Caitlin Ward

Personal information
- Born: 1 February 1994 (age 32) Frankston, Victoria

Medal record
Representing Australia
Women's para track cycling
Paralympic Games
| Silver medal – second place | 2024 Paris | Time trial B |
Track World Championships
| Silver medal – second place | 2023 Glasgow | Tandem time trial B |
| Silver medal – second place | 2023 Glasgow | Tandem sprint B |
| Bronze medal – third place | 2024 Rio de Janeiro | 500m time trial C1 |
| Bronze medal – third place | 2024 Rio de Janeiro | Tandem sprint B |
Commonwealth Games
| Gold medal – first place | 2022 Birmingham | Tandem sprint B |
| Gold medal – first place | 2022 Birmingham | Tandem time trial B |

= Caitlin Ward =

Australian cyclist (born 1994)

Caitlin Ward (born 1 February 1994) is an Australian track cyclist who has been selected for the 2024 Summer Paralympics.

==Personal==
Caitlin Ward was born in Frankston, Victoria, on 1 February 1994. She has a master's degree in Physiotherapy from Flinders University in Adelaide.

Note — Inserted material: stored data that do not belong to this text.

(** Hears nothing: a whitespace-only text, no language, no segments. *)
Definition result_silence : @TranscribeResult float_Num :=
  @Build_TranscribeResult float_Num [32; 10]%N None None.

Definition silent_whisper : @Whisper float_Num := {|
  Model := ();
  whisper_load_model := λ _ w, (w, Ok ());
  model_transcribe := λ _ _ _ w, (w, Ok result_silence);
|}.

(** Reports as language the hint it was given in its options, and none
    when the options hold no language. *)
Definition echo_whisper : @Whisper float_Num := {|
  Model := ();
  whisper_load_model := λ _ w, (w, Ok ());
  model_transcribe := λ _ _ options w,
    (w, Ok (@Build_TranscribeResult float_Num text_hi
              match options !! "language" with
              | Some (PyStr l) => Some l
              | _ => None
              end
              None));
|}.

(** Runs out of memory on every load. *)
Definition oom_whisper : @Whisper float_Num := {|
  Model := ();
  whisper_load_model := λ _ w, (w, Raise MemoryError);
  model_transcribe := λ _ _ _ w, (w, Ok result_hi);
|}.

(** Loads, then fails on every transcription. *)
Definition deaf_whisper : @Whisper float_Num := {|
  Model := ();
  whisper_load_model := λ _ w, (w, Ok ());
  model_transcribe := λ _ _ _ w, (w, Raise (RuntimeError "decode"));
|}.

Definition add_file (path : string) (w : World) : World :=
  {| environ := environ w; files := files w ∪ {[path]}; locked := locked w |}.

Definition one_tempfile : Tempfile := {|
  NamedTemporaryFile := λ w, (add_file "/tmp/tmpq.webm" w, Ok "/tmp/tmpq.webm");
|}.

Definition upload : FileStorage := {| save := λ _ w, (w, Ok ()) |}.

Definition world0 : World := {| environ := ∅; files := {["a.wav"]}; locked := ∅ |}.

Definition unloaded `{Whisper} : St :=
  {| world := world0; stt_service := {| _service := None |}; trace := [] |}.

Definition tiny_service `{Whisper} (m : Model) : Service :=
  {| model_size := "tiny"; model := Some m |}.

Definition ok_service : @Service _ ok_whisper := @tiny_service _ ok_whisper ().
Definition deaf_service : @Service _ deaf_whisper := @tiny_service _ deaf_whisper ().
Definition silent_service : @Service _ silent_whisper :=
  @tiny_service _ silent_whisper ().
Definition echo_service : @Service _ echo_whisper := @tiny_service _ echo_whisper ().

(** The handle after a first successful call. *)
Definition loaded_ok : @St _ ok_whisper :=
  {| world := world0; stt_service := {| _service := Some ok_service |};
     trace := [] |}.

(** No temporary file can be created. *)
Definition no_tempfile : Tempfile := {|
  NamedTemporaryFile := λ w, (w, Raise (PermissionError "/tmp"));
|}.

(** Gives a name but leaves no file behind it. *)
Definition ghost_tempfile : Tempfile := {|
  NamedTemporaryFile := λ w, (w, Ok "/tmp/gone.webm");
|}.

(** An upload whose [save] fails. *)
Definition broken_upload : FileStorage :=
  {| save := λ _ w, (w, Raise (RuntimeError "stream closed")) |}.

End Examples.

(** * Verified properties *)

Section ConfidenceFacts.
Context `{Num}.
Import SpeechToTextService.

Lemma confidence_loop (segments : list Segment) (total : num) (count : nat) :
  fold_left confidence_step segments (total, count)
  = (fold_left num_add (map (num_sub num_one) (carried segments)) total,
     count + length (carried segments)).
Proof.
  revert total count.
  induction segments as [|s segments IH]; intros total count; simpl.
  - f_equal. lia.
  - unfold confidence_step at 2, carried. simpl.
    destruct (no_speech_prob s) as [p|]; simpl.
    + rewrite IH. unfold carried. f_equal. lia.
    + apply IH.
Qed.

Lemma carried_filter (segments : list Segment) :
  carried (filter (λ s, is_Some (no_speech_prob s)) segments) = carried segments.
Proof.
  unfold carried. induction segments as [|s segments IH]; [done|].
  rewrite filter_cons.
  destruct (decide (is_Some (no_speech_prob s))) as [[p Hp]|Hn]; simpl.
  - rewrite Hp. simpl. by f_equal.
  - destruct (no_speech_prob s); [|done]. exfalso. apply Hn. eauto.
Qed.

Lemma calculate_confidence_carried (segments : list Segment) :
  _calculate_confidence segments
  = match carried segments with
    | [] => num_zero
    | ps => mean (map (num_sub num_one) ps)
    end.
Proof.
  unfold _calculate_confidence.
  destruct segments as [|s segments]; [done|].
  rewrite confidence_loop.
  destruct (carried (s :: segments)) as [|p ps]; simpl; [done|].
  unfold mean, num_sum. simpl. by rewrite length_map.
Qed.

(** C1: the estimator returns the unweighted mean of [1 - p] over the
    probabilities [p] of exactly the segments that carry the field, and
    zero when no segment carries it (the empty list included); segments
    without the field change neither the sum nor the count. *)
Theorem calculate_confidence_mean (segments : list Segment) :
  _calculate_confidence segments
  = match carried segments with
    | [] => num_zero
    | ps => mean (map (num_sub num_one) ps)
    end
  ∧ _calculate_confidence (filter (λ s, is_Some (no_speech_prob s)) segments)
    = _calculate_confidence segments.
Proof.
  split; [apply calculate_confidence_carried|].
  by rewrite !calculate_confidence_carried, carried_filter.
Qed.

End ConfidenceFacts.

Section StripFacts.

Lemma lstrip_split (s : pystr) :
  ∃ pre, s = pre ++ lstrip s ∧ Forall is_space pre.
Proof.
  induction s as [|c s [pre [Hs Hpre]]]; simpl.
  - by exists [].
  - destruct (py_isspace c) eqn:Hc.
    + exists (c :: pre). split; [simpl; congruence|by constructor].
    + by exists [].
Qed.

Lemma lstrip_head (s : pystr) (c : N) :
  head (lstrip s) = Some c → py_isspace c = false.
Proof.
  induction s as [|d s IH]; simpl; [done|].
  destruct (py_isspace d) eqn:Hd; [done|]. simpl. congruence.
Qed.

Lemma lstrip_all_space (s : pystr) : Forall is_space s → lstrip s = [].
Proof.
  induction 1 as [|c s Hc _ IH]; simpl; [done|]. by rewrite Hc.
Qed.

She runs track sessions for AusCycling in South Australia and co-owns JKT Coaching.

==Cycling==
Ward became interested in cycling after participating in the Around the Bay in a Day in 2005 and the Great Victorian Bike Ride in 2006 when she was in the fifth grade at primary school.

She was sidelined between 2015 and 2018 with a series of injuries including glandular fever and a broken ankle after a gym accident in which it was crushed by a 250 kilogram leg press, but she came back to win the women's sprint and keirin at the Australian national titles in 2019. She represented Australia at the 2019–20 UCI Track Cycling World Cup in Brisbane but missed out on selection for the 2020 Tokyo Olympics.

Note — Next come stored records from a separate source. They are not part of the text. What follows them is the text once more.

(** C9, amended.  At a decision node that does not become mono-class, when
    the batch takes every row of one branch of the split, [_delete] gathers
    the keys under the node less the removed ones, fetches their rows from
    the store and builds them at the current depth; once the rows are
    fetched the tag [2a_<depth>] is added, and the result is the subtree
    built, or the exception of the build. *)
Theorem C9_hanging_branch_rebuild (self : Tree) batch f nd attr l r d tr (w : World) chosen :
  let nd' := update_node_dict nd batch in
  is_mono nd' = false ->
  attr_get f attr = Some chosen ->
  (b_count (a_left chosen) - len (left_rows f batch) <=? 0)
  || (b_count (a_right chosen) - len (right_rows f batch) <=? 0) = true ->
  del self batch (Decision f nd attr l r) d tr w =
  match _get_numpy_data (X_train_ self) (y_train_ self)
          (_remove_elements (get_indices l ++ get_indices r) (keys_of batch)) with
  | inl e => (Raised e (Decision f nd' attr l r) tr, w)
  | inr rows =>
      match build (params self) (n_features_ self) rows d w with
      | (inr node, w') => (Done node (tr ++ ["2a_" +:+ pretty d]), w')
      | (inl e, w') => (Raised e (Decision f nd' attr l r) (tr ++ ["2a_" +:+ pretty d]), w')
      end
  end.
Proof.
  intros nd' Hmono Hget Hhang.
  cbn [_delete]. fold nd'. rewrite Hmono, andb_false_r, Hget, Hhang.
  unfold rebuild. cbn [get_indices].
  destruct (_get_numpy_data _ _ _) as [e|rows]; [reflexivity|].
  destruct (build _ _ _ _ _) as [[e|node] w']; reflexivity.
Qed.

(** C2, amended.  On a tree whose root is a decision node, a batch of
    stored keys that leaves the root with one class makes [delete] raise;
    the store, the split of the root, its attribute map and both subtrees
    are as before the call, and the root holds the count, the positive
    count and the [gini_data] of after the removal. *)
Theorem C2_degenerate_root (self : Tree) D batch f nd attr l r (w : World) :
  root_ self = Decision f nd attr l r ->
  batch_of self D = inr batch ->
  is_mono (update_node_dict nd batch) = true ->
  delete_ self D w =
  (inl (ValueError "Instances in the root node are all from the same class!"),
   {| params := params self; n_features_ := n_features_ self;
      X_train_ := X_train_ self; y_train_ := y_train_ self;
      root_ := Decision f (update_node_dict nd batch) attr l r;
      deletion_types_ := [] |}, w).
Proof.
  intros Hroot Hbatch Hmono. unfold delete. rewrite Hbatch, Hroot.
  cbn [_delete]. rewrite Hmono. reflexivity.
Qed.
(** C6. Whatever statuses the byte writes report (NACK or collision, in any
    position, the device-address phase included), [I2CDeviceWriteBytes] and
    [I2CDeviceReadBytes] issue Stop exactly once, as their last operation;
    and what they hand back to the caller (nothing for a write, the buffer
    for a read) is the same whatever the statuses were. *)
Theorem Stop_once_and_statuses_dropped :
  forall (fuel : nat) (dev reg len : Z) (data : list Z) (m : recorder),
    0 <= len <= 255 -> len <= Z.of_nat (length data) ->
    (Z.to_nat len < fuel)%nat ->
    (exists ops m',
        I2CDeviceWriteBytes fuel dev reg len data m = Done (tt, m')
        /\ log m' = log m ++ ops ++ [Stop] /\ Stop ∉ ops)
    /\ (exists ops data' m',
        I2CDeviceReadBytes fuel dev reg len data m = Done (data', m')
        /\ log m' = log m ++ ops ++ [Stop] /\ Stop ∉ ops)
    /\ (forall st,
        returned (I2CDeviceWriteBytes fuel dev reg len data (with_statuses st m))
        = Done tt)
    /\ (forall st,
        returned (I2CDeviceReadBytes fuel dev reg len data (with_statuses st m))
        = returned (I2CDeviceReadBytes fuel dev reg len data m)).
Proof.
  intros fuel dev reg len data m Hlen Hdata Hfuel.
  assert (HW : forall m0,
    I2CDeviceWriteBytes fuel dev reg len data m0
    = Done (tt, after m0 (Start :: write_ops (status_of m0) (writes m0)
                   (Z.land dev 0xFE :: reg :: take (Z.to_nat len) data)
                 ++ [Stop]) (2 + Z.to_nat len) 0)).
  { intros m0. rewrite <- (Z2Nat.id len) at 1 by lia.
    apply WriteBytes_recorded; lia. }
  assert (HR : forall m0,
    I2CDeviceReadBytes fuel dev reg len data m0
    = Done (map (byte_of m0) (seq (reads m0) (Z.to_nat len))
              ++ drop (Z.to_nat len) data,
            after m0 ([Start; Write (Z.land dev 0xFE) (status_of m0 (writes m0));
                       Write reg (status_of m0 (S (writes m0))); Restart;
                       Write (u8 (Z.lor dev 0x01))
                             (status_of m0 (S (S (writes m0))))]
                      ++ read_ops (map (byte_of m0)
                                       (seq (reads m0) (Z.to_nat len)))
                      ++ [Stop]) 3 (Z.to_nat len))).
  { intros m0. rewrite <- (Z2Nat.id len) at 1 by lia.
    apply ReadBytes_recorded; lia. }
  split; [|split; [|split]].
  - eexists (Start :: write_ops _ _ _), _. split; [apply HW|]. split.
    + reflexivity.
    + rewrite not_elem_of_cons. split; [discriminate|].
      apply write_ops_no_Stop.
  - eexists ([_; _; _; _; _] ++ read_ops _), _, _. split; [apply HR|]. split.
    + cbn [after log]. now rewrite <- !app_assoc.
    + rewrite not_elem_of_app, !not_elem_of_cons.
      repeat split; try discriminate; [apply not_elem_of_nil|].
      apply read_ops_no_Stop.
  - intros st. now rewrite HW.
  - intros st. now rewrite !HR.
Qed.

Lemma Stop_once_and_statuses_dropped_witness :
  (exists ops m',
      I2CDeviceWriteBytes 2 0xB0 0x00 1 [0x10] (fresh (nack_at 0) (fun _ => 0))
      = Done (tt, m')
      /\ log m' = [] ++ ops ++ [Stop] /\ Stop ∉ ops)
  /\ (exists ops data' m',
      I2CDeviceReadBytes 2 0xB0 0x00 1 [0x10] (fresh (nack_at 0) (fun _ => 0))
      = Done (data', m')
      /\ log m' = [] ++ ops ++ [Stop] /\ Stop ∉ ops)
  /\ (forall st,
      returned (I2CDeviceWriteBytes 2 0xB0 0x00 1 [0x10]
                  (with_statuses st (fresh (nack_at 0) (fun _ => 0))))
      = Done tt)
  /\ (forall st,
      returned (I2CDeviceReadBytes 2 0xB0 0x00 1 [0x10]
                  (with_statuses st (fresh (nack_at 0) (fun _ => 0))))
      = returned (I2CDeviceReadBytes 2 0xB0 0x00 1 [0x10]
                    (fresh (nack_at 0) (fun _ => 0)))).
Proof.
  apply (Stop_once_and_statuses_dropped 2 0xB0 0x00 1 [0x10]
           (fresh (nack_at 0) (fun _ => 0))).
  - lia.
  - cbn [length]. lia.
  - cbn. lia.
Defined.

In 2022, Ward became the sighted pilot for blind Paralympian Jessica Gallagher at the Commonwealth Games in Birmingham, where they won gold in the tandem B sprint and tandem time trial B at London's Lee Valley VeloPark. At the 2023 UCI Para-cycling Track World Championships in Glasgow the following year they won silver medals in both events. At the 2024 UCI Para-cycling Track World Championships in March 2024, they won bronze in the tandem B Sprint and the 1 km time trial.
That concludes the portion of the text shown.